» **Data in this exercise**
^^^^

(* ===== verification/SessionStarts.v ===== *)
(** * The starts of sessions of an acceptor listener

    Only [accepted] adds a connection to the view, the posted start of a connection takes
    effect once, and the completion of a session resets its flag. *)

From S2P Require Import Prelude Errors Effect Options Endpoint Status Observers ListenerBase.
From S2P Require Import Connection Acceptor EffectLogic StartView.

Local Open Scope eff_scope.

Global Instance acceptor_view : StartView acceptor_task acceptor_state := {
  start_of t := match t with TConnStart c => Some c | _ => None end;
  session_flags a := map cn_session (a_connections a) }.

(** The user's code does not end a session while it starts it, as the examples do. *)
Definition quiet (e : aenv) : Prop := forall c, e_session (e_ext e) c = mk_session_run None None None.

Section View.
Context (cfg : config) (v : start_view).

Abbreviation vkeeps m := (typed (E := aenv) (S := aworld) (fun w => view w = v) any m).

Lemma v_ext f : (forall a, map cn_session (a_connections (f a)) = map cn_session (a_connections a)) -> vkeeps (modify_ext f).
Proof. intros Hf. by apply v_set_ext. Qed.

Lemma v_update c f : (forall x, cn_session (f x) = cn_session x) -> vkeeps (modify_ext (update_connection c f)).
Proof. intros Hf. apply v_ext. intros a. by apply map_alter. Qed.

(** The leaves: posted tasks, and updates that do not touch the view. *)
Ltac v_auto :=
  typed_auto; first [by apply v_modify | by apply v_post | by apply v_ext | by apply v_update].

Hint Resolve v_complete_on v_complete_on_associated v_clear_slot v_emit v_transition_to v_diagnostics
  v_clear_diagnostics v_set_stop_reason v_keep_first_error v_complete_waiters v_assign_slot v_fresh_op v_run_wait
  v_cancel_wait v_run_dispatch v_request_stop v_do_async_start v_do_async_wait v_emit_cancellation : typed.

(** Connections. *)

Lemma v_conn_finish c ec ep : vkeeps (Connection.finish c ec ep).
Proof.
  unfold Connection.finish, get_ext, close_now, session_finished_post. v_auto.
Qed.

Hint Resolve v_conn_finish : typed.

Lemma v_session_handler c ec : vkeeps (session_handler c ec).
Proof. unfold session_handler, get_ext. v_auto. Qed.

Lemma v_force_close c : vkeeps (force_close c).
Proof. unfold force_close. v_auto. Qed.

Hint Resolve v_session_handler v_force_close : typed.

Lemma v_conn_request_stop c : vkeeps (Connection.request_stop c).
Proof. unfold Connection.request_stop. v_auto. Qed.

Lemma v_cancel_io which : vkeeps (modify (cancel_io which)).
Proof.
  apply v_modify. intros w. unfold view. simpl. rewrite starts_app. f_equal.
  rewrite <- (app_nil_r (starts (w_queue w))) at 2. f_equal. induction (List.filter which _) as [|op l IH]; [done|].
  simpl. rewrite IH. by destruct op.
Qed.

Hint Resolve v_conn_request_stop v_cancel_io : typed.

Lemma v_acceptor_close : vkeeps acceptor_close.
Proof. unfold acceptor_close. v_auto. Qed.

Lemma v_acceptor_cancel : vkeeps acceptor_cancel.
Proof. apply v_cancel_io. Qed.

Lemma v_retry_timer_cancel : vkeeps retry_timer_cancel.
Proof. apply v_cancel_io. Qed.

Lemma v_shutdown_timer_cancel : vkeeps shutdown_timer_cancel.
Proof. apply v_cancel_io. Qed.

Hint Resolve v_acceptor_close v_acceptor_cancel v_retry_timer_cancel v_shutdown_timer_cancel : typed.

Lemma v_arm_retry_timer d : vkeeps (arm_retry_timer d).
Proof. unfold arm_retry_timer. v_auto. Qed.

Lemma v_arm_shutdown_timer d : vkeeps (arm_shutdown_timer d).
Proof. unfold arm_shutdown_timer. v_auto. Qed.

Hint Resolve v_arm_retry_timer v_arm_shutdown_timer : typed.

(** The listener. *)

Lemma v_finish ec r : vkeeps (Acceptor.finish cfg ec r).
Proof. unfold Acceptor.finish, state. v_auto. Qed.

Hint Resolve v_finish : typed.

Lemma v_maybe_finish : vkeeps (maybe_finish cfg).
Proof. unfold maybe_finish, state, get_ext, stop_reason. typed_auto. Qed.

Hint Resolve v_maybe_finish : typed.

Lemma v_begin_stop ec r : vkeeps (begin_stop cfg ec r).
Proof. unfold begin_stop, state, get_ext. v_auto. Qed.

Hint Resolve v_begin_stop : typed.

Lemma v_accept_next r : vkeeps (accept_next cfg r).
Proof. unfold accept_next, state, get_ext. v_auto. Qed.

Lemma v_retry_accept ec : vkeeps (retry_accept cfg ec).
Proof. unfold retry_accept, get_ext. v_auto. Qed.

Hint Resolve v_accept_next v_retry_accept : typed.

Lemma v_session_finished info ec ep : vkeeps (session_finished cfg info ec ep).
Proof. unfold session_finished, state, get_ext. v_auto. Qed.

Lemma v_shutdown_deadline ec : vkeeps (shutdown_deadline cfg ec).
Proof. unfold shutdown_deadline, get_ext. typed_auto. Qed.

Lemma v_retry_timer_expired ec : vkeeps (retry_timer_expired cfg ec).
Proof. unfold retry_timer_expired. typed_auto. Qed.

Lemma v_open_acceptor : vkeeps (open_acceptor cfg).
Proof. unfold open_acceptor, acceptor_open, get_ext. v_auto. Qed.

Hint Resolve v_session_finished v_shutdown_deadline v_retry_timer_expired v_open_acceptor : typed.

Lemma v_start_on_strand h : vkeeps (start_on_strand cfg h).
Proof. unfold start_on_strand, state. v_auto. Qed.

Hint Resolve v_start_on_strand : typed.

Lemma v_run_start h : vkeeps (run_start (start_on_strand cfg) h).
Proof. unfold run_start. typed_auto. Qed.

(** Every posted task but an accept and the start of a session keeps the view. *)
Definition keeps_view (t : task acceptor_task) : Prop :=
  match t with TExt (TAccepted _) | TExt (TConnStart _) => False | _ => True end.

Lemma v_run_task t : keeps_view t -> vkeeps (run_task cfg t).
Proof.
  intros Ht. unfold run_task, stop_on_strand, run_force_close, run_request_stop. typed_auto; try done.
  - apply v_run_start.
  - by apply v_update.
Qed.
End View.

Section Changes.
Context (cfg : config).

Lemma view_length w : length (a_connections (w_ext w)) = length (sw_sessions (view w)).
Proof. unfold view. simpl. by rewrite length_map. Qed.

(** The start of the new session is posted, or the connection is closed. *)
Lemma leads_post_start ok X v c :
  c = length (sw_sessions v) -> (forall w posted, view w = accepted_view v posted -> X w) ->
  leads ok X (fun w => view w = accepted_view v false) (fun w => exists posted, view w = accepted_view v posted)
    (try_catch (post (connection_strand c) (TExt (TConnStart c))) (fun _ => force_close c)).
Proof.
  intros -> HX e w _ Hw. unfold try_catch, post, may_throw, bind. simpl. destruct (e_post e _ _) as [x|].
  - assert (H := v_force_close (accepted_view v false) (length (sw_sessions v)) e w Hw).
    destruct (force_close _ e w); [destruct H; eauto | by eapply HX | done].
  - exists true. unfold view in *. simpl in *. injection Hw as Hq Hs. by rewrite starts_app, Hq, Hs.
Qed.

Lemma leads_accepted ok ec v :
  leads ok (after_accept v) (fun w => view w = v) (after_accept v) (accepted cfg ec).
Proof.
  unfold accepted, state, get_ext. assert (HX : forall w, view w = v -> after_accept v w) by (by left).
  assert (HX' : forall w posted, view w = accepted_view v posted -> after_accept v w) by (right; eauto).
  eapply leads_bind_keep; [by apply v_ext | done | intros _ _].
  eapply leads_bind_keep; [apply typed_gets | done | intros st _].
  destruct (negb _); [by eapply leads_keep; [apply v_maybe_finish|..]|].
  destruct (failed ec); [by eapply leads_keep; [apply v_retry_accept|..]|].
  do 2 (eapply leads_bind_keep; [by apply v_ext | done | intros _ _]).
  eapply leads_bind_keep; [apply typed_gets | done | intros id _].
  eapply leads_bind_keep; [apply typed_asks | done | intros local _].
  eapply leads_bind_keep; [apply typed_asks | done | intros remote _].
  eapply leads_bind_keep; [apply typed_asks | done | intros [x|] _].
  { eapply leads_keep; [|done..]. typed_auto; eauto using v_diagnostics, v_emit, v_accept_next. }
  eapply leads_bind_keep; [apply typed_gets | done | intros c (w0 & Hw0 & <-)]. rewrite view_length, Hw0.
  apply (leads_bind _ _ _ (fun w => view w = accepted_view v false)).
  { intros e w _ <-. unfold view, accepted_view. simpl. by rewrite map_app. }
  intros _. eapply leads_bind_keep; [by apply v_ext | eauto | intros _ _].
  eapply leads_bind_keep; [by apply v_modify | eauto | intros _ _].
  eapply leads_bind_keep; [by apply v_emit | eauto | intros _ _].
  eapply leads_bind; [by apply leads_post_start | intros _].
  eapply leads_keep; [|by right | by right]. apply typed_exists. intros posted.
  typed_auto; eauto using v_accept_next.
Qed.

(** The start itself. *)
Lemma start_quiet c e w :
  quiet e -> Connection.start c e w = Ret tt (ext_update (update_connection c (set_cn_session true)) w).
Proof.
  intros Hq. unfold Connection.start, try_catch, async_run, bind, asks. rewrite Hq. reflexivity.
Qed.

(** ** One action *)

(** The connection whose session the action starts. *)
Definition started_by (a : action) (w : aworld) : option nat :=
  match a with
  | ARun i => match w_queue w !! i with Some (_, TExt (TConnStart c)) => Some c | _ => None end
  | _ => None
  end.

Definition of_session (a : action) : bool := match a with ASession _ _ _ => true | _ => false end.

(** How an action ends. *)
Definition ends_in (a : action) (e : aenv) (w w' : aworld) : Prop :=
  exec cfg a e w = Ret tt w' \/ exists x, exec cfg a e w = Throw x w'.

Lemma typed_ends (P : aworld -> Prop) a e w w' : typed P any (exec cfg a) -> P w -> ends_in a e w w' -> P w'.
Proof. intros Ha Hw. specialize (Ha e w Hw). intros [H|[x H]]; rewrite H in Ha; [by destruct Ha | done]. Qed.

Lemma v_exec_other v a : of_session a = false -> (forall i, a <> ARun i) -> typed (fun w => view w = v) any (exec cfg a).
Proof.
  intros Hs Hr. unfold exec, complete_io, update_registry, get_ext. destruct a; try done; try congruence;
    eauto using v_do_async_start, v_do_async_wait, v_request_stop, v_emit_cancellation; try (by apply v_modify).
  typed_auto; [by apply v_ext|]. apply v_modify. intros w. unfold view. simpl.
  rewrite starts_app, starts_other, app_nil_r; [done|]. by destruct i0.
Qed.

(** What an action did to the view. *)
Definition view_step (started : option nat) (w w' : aworld) : Prop :=
  match started with
  | Some c =>
    starts (w_queue w) ≡ₚ c :: starts (w_queue w') /\
    w_ext w' = update_connection c (set_cn_session true) (w_ext w)
  | None => after_accept (view w) w'
  end.

Lemma run_task_view t e w w' :
  no_start t -> run_task cfg t e w = Ret tt w' \/ (exists x, run_task cfg t e w = Throw x w') ->
  after_accept (view w) w'.
Proof.
  intros Ht Hend. assert ((exists ec, t = TExt (TAccepted ec)) \/ keeps_view t) as [[ec ->]|Hk].
  { destruct t as [| | | | |[]]; first [by right | left; eauto]. }
  - assert (H := leads_accepted any ec (view w) e w I eq_refl). simpl in Hend.
    destruct Hend as [Hw|[x Hw]]; by rewrite Hw in H.
  - assert (H := v_run_task cfg (view w) t Hk e w eq_refl).
    destruct Hend as [Hw|[x Hw]]; rewrite Hw in H; left; [by destruct H | done].
Qed.

Lemma run_view i e w w' :
  quiet e -> ends_in (ARun i) e w w' -> view_step (started_by (ARun i) w) w w'.
Proof.
  intros Hq Hend. unfold ends_in, exec, run_posted, bind, gets in Hend. simpl.
  destruct (w_queue w !! i) as [[ex t]|] eqn:Hi.
  2: { destruct Hend as [[= <-]|[x [=]]]. by left. }
  simpl in Hend. set (w1 := set_w_queue (remove_at i (w_queue w)) w) in Hend.
  assert ((exists c, t = TExt (TConnStart c)) \/ no_start t) as [[c ->]|Hn].
  { destruct t as [| | | | |[]]; first [by right | left; eauto]. }
  - simpl in Hend. rewrite start_quiet in Hend by done. destruct Hend as [[= <-]|[x [=]]].
    split; [exact (starts_remove _ _ _ _ Hi) | done].
  - assert (view w1 = view w) as Hv by (unfold view, w1; simpl; by rewrite (starts_remove_other _ _ _ _ Hi Hn)).
    apply (run_task_view t e w1 w' Hn) in Hend. rewrite Hv in Hend. by destruct t as [| | | | |[]].
Qed.

Lemma exec_view a e w w' :
  quiet e -> of_session a = false -> ends_in a e w w' -> view_step (started_by a w) w w'.
Proof.
  intros Hq Hs Hend. assert ((exists i, a = ARun i) \/ forall i, a <> ARun i) as [[i ->]|Hr].
  { destruct a; first [left; eexists; reflexivity | right; intros ?; discriminate]. }
  - by eapply run_view.
  - assert (started_by a w = None) as -> by (by destruct a; try specialize (Hr i)). left.
    exact (typed_ends (fun w1 => view w1 = view w) a e w w' (v_exec_other (view w) a Hs Hr) eq_refl Hend).
Qed.

(** ** The completion of a session *)

Lemma session_view c ec e w w' :
  ends_in (ASession c None ec) e w w' ->
  starts (w_queue w') = starts (w_queue w) /\
  map cn_session (a_connections (w_ext w')) = <[c := false]> (map cn_session (a_connections (w_ext w))).
Proof.
  intros Hend. unfold ends_in, exec, session_completes, get_ext, bind, gets in Hend.
  destruct (a_connections (w_ext w) !! c) as [conn|] eqn:Hc.
  2: { destruct Hend as [[= <-]|[x [=]]]. split; [done|]. rewrite list_insert_ge; [done|].
       rewrite length_map. by apply lookup_ge_None_1. }
  destruct (cn_session conn) eqn:Hs.
  2: { destruct Hend as [[= <-]|[x [=]]]. split; [done|]. rewrite list_insert_id; [done|].
       by rewrite list_lookup_fmap, Hc, <- Hs. }
  simpl in Hend. set (w1 := ext_update (update_connection c (set_cn_session false)) w) in Hend.
  assert (Hv := v_session_handler (view w1) c ec e w1 eq_refl).
  assert (view w' = view w1) as Hw by (destruct Hend as [H|[x H]]; rewrite H in Hv; by destruct Hv || done).
  unfold view in Hw. injection Hw as H1 H2. split; [done|]. rewrite H2. unfold w1. simpl.
  by apply map_alter_const.
Qed.
End Changes.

^^^^

» **The problem**
Take every line from the data that contains the word "injection".

» **Response to this exercise**
  - exists true. unfold view in *. simpl in *. injection Hw as Hq Hs. by rewrite starts_app, Hq, Hs.
  unfold view in Hw. injection Hw as H1 H2. split; [done|]. rewrite H2. unfold w1. simpl.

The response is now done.